Exercise description ::
Of all the entries below, only the lines from the one with "match digit c with" up to and including the one with "default VUndefined (props !! prop)." are to be duplicated exactly.

•••

(** * Thingpedia generic-response helpers: property paths, coercion, extraction

    A shallow embedding of the helper module that backs the generic REST and
    RSS devices of the Thingpedia SDK: [splitpropchain], [get], [cast],
    [getMixinArgs], [findMixinArg], [parseGenericResponse] and
    [formatString].

    JavaScript values are embedded as the datatype [value] (the JSON data a
    transport hands over, plus [undefined]); an abrupt completion of a
    JavaScript function (a thrown [TypeError] or [Error]) is explicit in
    the [completion] type, so that "does not raise" is a statement one can
    prove or refute.

    A string is the sequence of its code units, and a character of the type
    [ascii] is one code unit, of a value below 256: the strings of the
    model are the JavaScript strings whose code units are all in that range
    (U+0000 to U+00FF).  On them the length, the indices and the classes of
    the regular expressions are those JavaScript computes.

    What the module takes from other packages is not modelled beyond its
    interface: the classes of [ThingTalk.Builtin] and [Date] are
    constructors applied to arguments (of which the one of [Location]
    checks its coordinates), [parseFloat] is a constructor applied to a
    string, [toJS] is a parameter, and the [interpolate] function of
    string-interp follows the description the specification gives of it. *)

From Stdlib Require Import Ascii String ZArith QArith.
From stdpp Require Import gmap strings list fin_maps.

Set Warnings "-register-all,-clear-no-such-hyp".

(** ** Strings *)

Module Str.

(** [s !== ''], written [i < j] on the indices of a substring in the source. *)
Definition nonempty (s : string) : bool :=
  match s with EmptyString => false | String _ _ => true end.

End Str.

(** ** JavaScript values *)

(** Raw values: what [JSON.parse] produces, and [undefined].  Numbers are
    carried as rationals (every finite double is one); objects are finite
    maps from own property names to values; arrays are lists.

    The model reads and writes own properties.  That is what JavaScript
    does whenever the property is an own one, or its name is not the name
    of a member of a built-in prototype ([builtin_member] below); the
    members a value inherits ([toString], [constructor], [__proto__], ...)
    are functions and host objects, which are not values of this type. *)
Inductive value : Type :=
| VUndefined
| VNull
| VBool (b : bool)
| VNum (n : Q)
| VStr (s : string)
| VArr (elems : list value)
| VObj (props : gmap string value).

(** The result of [typeof]. *)
Inductive jstype := TyUndefined | TyObject | TyBoolean | TyNumber | TyString.

Definition typeof (v : value) : jstype :=
  match v with
  | VUndefined => TyUndefined
  | VNull | VArr _ | VObj _ => TyObject
  | VBool _ => TyBoolean
  | VNum _ => TyNumber
  | VStr _ => TyString
  end.

(** [ToBoolean]: the test of [if (v)] and of [v || w]. *)
Definition truthy (v : value) : bool :=
  match v with
  | VUndefined | VNull => false
  | VBool b => b
  | VNum n => negb (Qnum n =? 0)%Z
  | VStr s => Str.nonempty s
  | VArr _ | VObj _ => true
  end.



(** ** Completions *)

(** The exceptions the module can throw: the [TypeError] JavaScript itself
    raises (a property of [undefined] or [null] is read, a value that is not
    a function is called), and the [Error] a constructor of [ThingTalk]
    raises on arguments it rejects. *)
Inductive exn := TypeError | Error.

(** A call either returns normally or throws. *)
Inductive completion (A : Type) : Type :=
| Normal (a : A)
| Throw (e : exn).
Arguments Normal {A} a.
Arguments Throw {A} e.

#[global] Instance completion_ret : MRet completion := fun A a => Normal a.
#[global] Instance completion_bind : MBind completion := fun A B f c =>
  match c with Normal a => f a | Throw e => Throw e end.
#[global] Instance completion_fmap : FMap completion := fun A B f c =>
  match c with Normal a => Normal (f a) | Throw e => Throw e end.

Definition raises {A} (c : completion A) : Prop := exists e, c = Throw e.
Definition returns {A} (c : completion A) : Prop := exists a, c = Normal a.

(** ** Property access *)

(** The canonical numeric strings ["0"], ["1"], ["27"], ... are the names
    of the elements of an array and of the characters of a string. *)
Definition digit (c : ascii) : option N :=
  let n := N_of_ascii c in
  if ((48 <=? n) && (n <=? 57))%N then Some (n - 48)%N else None.

Fixpoint digits (s : string) (acc : N) : option N :=
  match s with
  | EmptyString => Some acc
  | String c s' =>
      match digit c with
      | Some d => digits s' (10 * acc + d)%N
      | None => None
      end
  end.

Definition array_index (k : string) : option N :=
  match k with
  | EmptyString => None
  | String c EmptyString => digit c
  | String c _ => if (c =? "0")%char then None else digits k 0
  end.

Definition of_length (n : nat) : value := VNum (inject_Z (Z.of_nat n)).

(** The names of the members a value inherits from the built-in prototypes
    [Object.prototype], [Number.prototype], [Boolean.prototype],
    [String.prototype] and [Array.prototype] (ECMAScript 2024 with its
    annex B).  At any other name a value has its own properties only. *)
Definition builtin_members : list string :=
  [ "constructor"; "hasOwnProperty"; "isPrototypeOf"; "propertyIsEnumerable";
    "toLocaleString"; "toString"; "valueOf"; "__proto__";
    "__defineGetter__"; "__defineSetter__"; "__lookupGetter__"; "__lookupSetter__";
    "toExponential"; "toFixed"; "toPrecision";
    "length"; "at"; "charAt"; "charCodeAt"; "codePointAt"; "concat"; "endsWith";
    "includes"; "indexOf"; "isWellFormed"; "lastIndexOf"; "localeCompare";
    "match"; "matchAll"; "normalize"; "padEnd"; "padStart"; "repeat"; "replace";
    "replaceAll"; "search"; "slice"; "split"; "startsWith"; "substring";
    "toLocaleLowerCase"; "toLocaleUpperCase"; "toLowerCase"; "toUpperCase";
    "toWellFormed"; "trim"; "trimEnd"; "trimStart"; "trimLeft"; "trimRight";
    "substr"; "anchor"; "big"; "blink"; "bold"; "fixed"; "fontcolor"; "fontsize";
    "italics"; "link"; "small"; "strike"; "sub"; "sup";
    "copyWithin"; "entries"; "every"; "fill"; "filter"; "find"; "findIndex";
    "findLast"; "findLastIndex"; "flat"; "flatMap"; "forEach"; "join"; "keys";
    "map"; "pop"; "push"; "reduce"; "reduceRight"; "reverse"; "shift"; "some";
    "sort"; "splice"; "toReversed"; "toSorted"; "toSpliced"; "unshift";
    "values"; "with" ].

Definition builtin_member (prop : string) : bool :=
  bool_decide (prop ∈ builtin_members).

(** An own property of an object, [undefined] when there is none. *)
Definition prop_of (props : gmap string value) (prop : string) : value :=
  default VUndefined (props !! prop).

(** [obj[prop]].  Reading a property of [undefined] or [null] throws a
    [TypeError]; a number or a boolean has no own property; a string has its
    [length] and its characters; an array its [length] and its elements; an
    object its own properties.  A property that is not an own one reads as
    [undefined], which is what JavaScript gives unless [builtin_member prop]
    holds. *)
Definition get_prop (obj : value) (prop : string) : completion value :=
  match obj with
  | VUndefined | VNull => Throw TypeError
  | VBool _ | VNum _ => Normal VUndefined
  | VStr s =>
      if (prop =? "length")%string then Normal (of_length (String.length s))
      else match array_index prop with
           | Some i =>
               match String.get (N.to_nat i) s with
               | Some c => Normal (VStr (String c ""))
               | None => Normal VUndefined
               end
           | None => Normal VUndefined
           end
  | VArr elems =>
      if (prop =? "length")%string then Normal (of_length (length elems))
      else match array_index prop with
           | Some i => Normal (default VUndefined (elems !! N.to_nat i))
           | None => Normal VUndefined
           end
  | VObj props => Normal (prop_of props prop)
  end.

(** [Object.prototype.hasOwnProperty.call(obj, prop)]: [ToObject] throws on
    [undefined] and [null]. *)
Definition hasOwnProperty (obj : value) (prop : string) : completion bool :=
  match obj with
  | VUndefined | VNull => Throw TypeError
  | VBool _ | VNum _ => Normal false
  | VStr s =>
      Normal ((prop =? "length")%string ||
              match array_index prop with
              | Some i => bool_decide (N.to_nat i < String.length s)
              | None => false
              end)
  | VArr elems =>
      Normal ((prop =? "length")%string ||
              match array_index prop with
              | Some i => bool_decide (N.to_nat i < length elems)
              | None => false
              end)
  | VObj props => Normal (bool_decide (is_Some (props !! prop)))
  end.

Definition nullish (v : value) : Prop := v = VUndefined \/ v = VNull.

(** ** splitpropchain *)

(** The characters the regular expression [/[\\.]/g] matches. *)
Definition backslash : ascii := "\"%char.
Definition dot : ascii := "."%char.

Definition is_special (c : ascii) : bool := (c =? backslash)%char || (c =? dot)%char.

(** The [while] loop of [splitpropchain], one step per character of the
    input from the current position of the regular expression on.  [rest]
    is what [reg.exec] has still to scan; [pre] is
    [propchainstring.substring(i, match.index)], the characters skipped
    since the last match, so that [match.index > i] is [pre] being
    non-empty; [chain], [buffer] and [escape] are the source's variables.
    When [rest] is exhausted [reg.exec] returns [null] and the code after
    the loop runs, where [i < propchainstring.length] is again [pre] being
    non-empty. *)
Fixpoint splitprop_loop (rest pre : string) (chain : list string)
    (buffer : string) (escape : bool) : list string :=
  match rest with
  | EmptyString =>
      let buffer := if Str.nonempty pre then buffer +:+ pre else buffer in
      chain ++ [buffer]
  | String c rest' =>
      if is_special c then
        let escape := if Str.nonempty pre then false else escape in
        let buffer := if Str.nonempty pre then buffer +:+ pre else buffer in
        if (c =? backslash)%char then
          if escape then splitprop_loop rest' "" chain (buffer +:+ "\") false
          else splitprop_loop rest' "" chain buffer true
        else
          if escape then splitprop_loop rest' "" chain (buffer +:+ ".") false
          else splitprop_loop rest' "" (chain ++ [buffer]) "" escape
      else splitprop_loop rest' (pre +:+ String c "") chain buffer escape
  end.

Definition splitpropchain (propchainstring : string) : list string :=
  splitprop_loop propchainstring "" [] "" false.

(** ** splitpropchain, match by match *)

(** The same loop with the indices of the source.  [exec_at s lastIndex pos]
    is [reg.exec(propchainstring)] when [reg.lastIndex] is [lastIndex]: the
    index and the character of the first match at or after that index, [s]
    being the part of the string from index [pos] on. *)
Fixpoint exec_at (s : string) (lastIndex pos : nat) : option (nat * ascii) :=
  match s with
  | EmptyString => None
  | String c s' =>
      if (lastIndex <=? pos)%nat && is_special c then Some (pos, c)
      else exec_at s' lastIndex (S pos)
  end.

Definition reg_exec (propchainstring : string) (lastIndex : nat) : option (nat * ascii) :=
  exec_at propchainstring lastIndex 0.

(** [s.substring(i, j)] for [i <= j]. *)
Definition js_substring (s : string) (i j : nat) : string :=
  String.substring i (j - i) s.
(** * buzzline-06-mee: a streaming pipeline of user-status events

    A shallow embedding of the three Python modules of the repository

    - [producers/producer_mee.py]   (event generator and producer main),
    - [consumers/kafka_consumer_mee.py] (message processor and consume loop),
    - [consumers/db_sqlite_mee.py]  (the SQLite store operations),

    together with the properties of the pipeline they implement.

    Conventions.  A Python [dict] with string keys is a [gmap string pyval].
    A Python call that can raise is a function into [result]; a
    [try: ... except Exception] block is [try_except].  The SQLite database
    file and the aggregator dictionary [user_status_data] are threaded
    explicitly.  Calls to [logger] write to a log that no function reads
    back, and are left out. *)

From Stdlib Require Import ZArith List Lia Ascii String.
From stdpp Require Import base option list strings gmap pretty.

Set Warnings "-register-all".

Local Open Scope string_scope.
Local Open Scope Z_scope.
Local Open Scope list_scope.

(** ** Python values and exceptions *)

Module Py.

(** The values a decoded JSON payload can hold, as far as the pipeline
    distinguishes them: [None], strings, integers, and containers (written
    [PList]; a nested dict behaves like a list everywhere below: it is
    unhashable and cannot be bound to an SQL parameter). *)
Inductive pyval : Type :=
  | PNone : pyval
  | PStr (s : string) : pyval
  | PInt (z : Z) : pyval
  | PList (items : list pyval) : pyval.

(** The exception classes that occur.  [KeyboardInterrupt] and
    [SystemExit] derive from [BaseException] only; all the others derive
    from [Exception]. *)
Inductive exn : Type :=
  | KeyError (key : string)
  | TypeError
  | OverflowError
  | IndexError
  | FileNotFoundError
  | OSError
  | OperationalError      (* sqlite3.OperationalError *)
  | ProgrammingError      (* sqlite3.ProgrammingError *)
  | KafkaError            (* kafka.errors.KafkaError and its subclasses *)
  | KeyboardInterrupt
  | SystemExit (code : Z).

•••

The completed task ::
      match digit c with
      | Some d => digits s' (10 * acc + d)%N
      | None => None
      end
  end.

Definition array_index (k : string) : option N :=
  match k with
  | EmptyString => None
  | String c EmptyString => digit c
  | String c _ => if (c =? "0")%char then None else digits k 0
  end.

Definition of_length (n : nat) : value := VNum (inject_Z (Z.of_nat n)).

(** The names of the members a value inherits from the built-in prototypes
    [Object.prototype], [Number.prototype], [Boolean.prototype],
    [String.prototype] and [Array.prototype] (ECMAScript 2024 with its
    annex B).  At any other name a value has its own properties only. *)
Definition builtin_members : list string :=
  [ "constructor"; "hasOwnProperty"; "isPrototypeOf"; "propertyIsEnumerable";
    "toLocaleString"; "toString"; "valueOf"; "__proto__";
    "__defineGetter__"; "__defineSetter__"; "__lookupGetter__"; "__lookupSetter__";
    "toExponential"; "toFixed"; "toPrecision";
    "length"; "at"; "charAt"; "charCodeAt"; "codePointAt"; "concat"; "endsWith";
    "includes"; "indexOf"; "isWellFormed"; "lastIndexOf"; "localeCompare";
    "match"; "matchAll"; "normalize"; "padEnd"; "padStart"; "repeat"; "replace";
    "replaceAll"; "search"; "slice"; "split"; "startsWith"; "substring";
    "toLocaleLowerCase"; "toLocaleUpperCase"; "toLowerCase"; "toUpperCase";
    "toWellFormed"; "trim"; "trimEnd"; "trimStart"; "trimLeft"; "trimRight";
    "substr"; "anchor"; "big"; "blink"; "bold"; "fixed"; "fontcolor"; "fontsize";
    "italics"; "link"; "small"; "strike"; "sub"; "sup";
    "copyWithin"; "entries"; "every"; "fill"; "filter"; "find"; "findIndex";
    "findLast"; "findLastIndex"; "flat"; "flatMap"; "forEach"; "join"; "keys";
    "map"; "pop"; "push"; "reduce"; "reduceRight"; "reverse"; "shift"; "some";
    "sort"; "splice"; "toReversed"; "toSorted"; "toSpliced"; "unshift";
    "values"; "with" ].

Definition builtin_member (prop : string) : bool :=
  bool_decide (prop ∈ builtin_members).

(** An own property of an object, [undefined] when there is none. *)
Definition prop_of (props : gmap string value) (prop : string) : value :=
  default VUndefined (props !! prop).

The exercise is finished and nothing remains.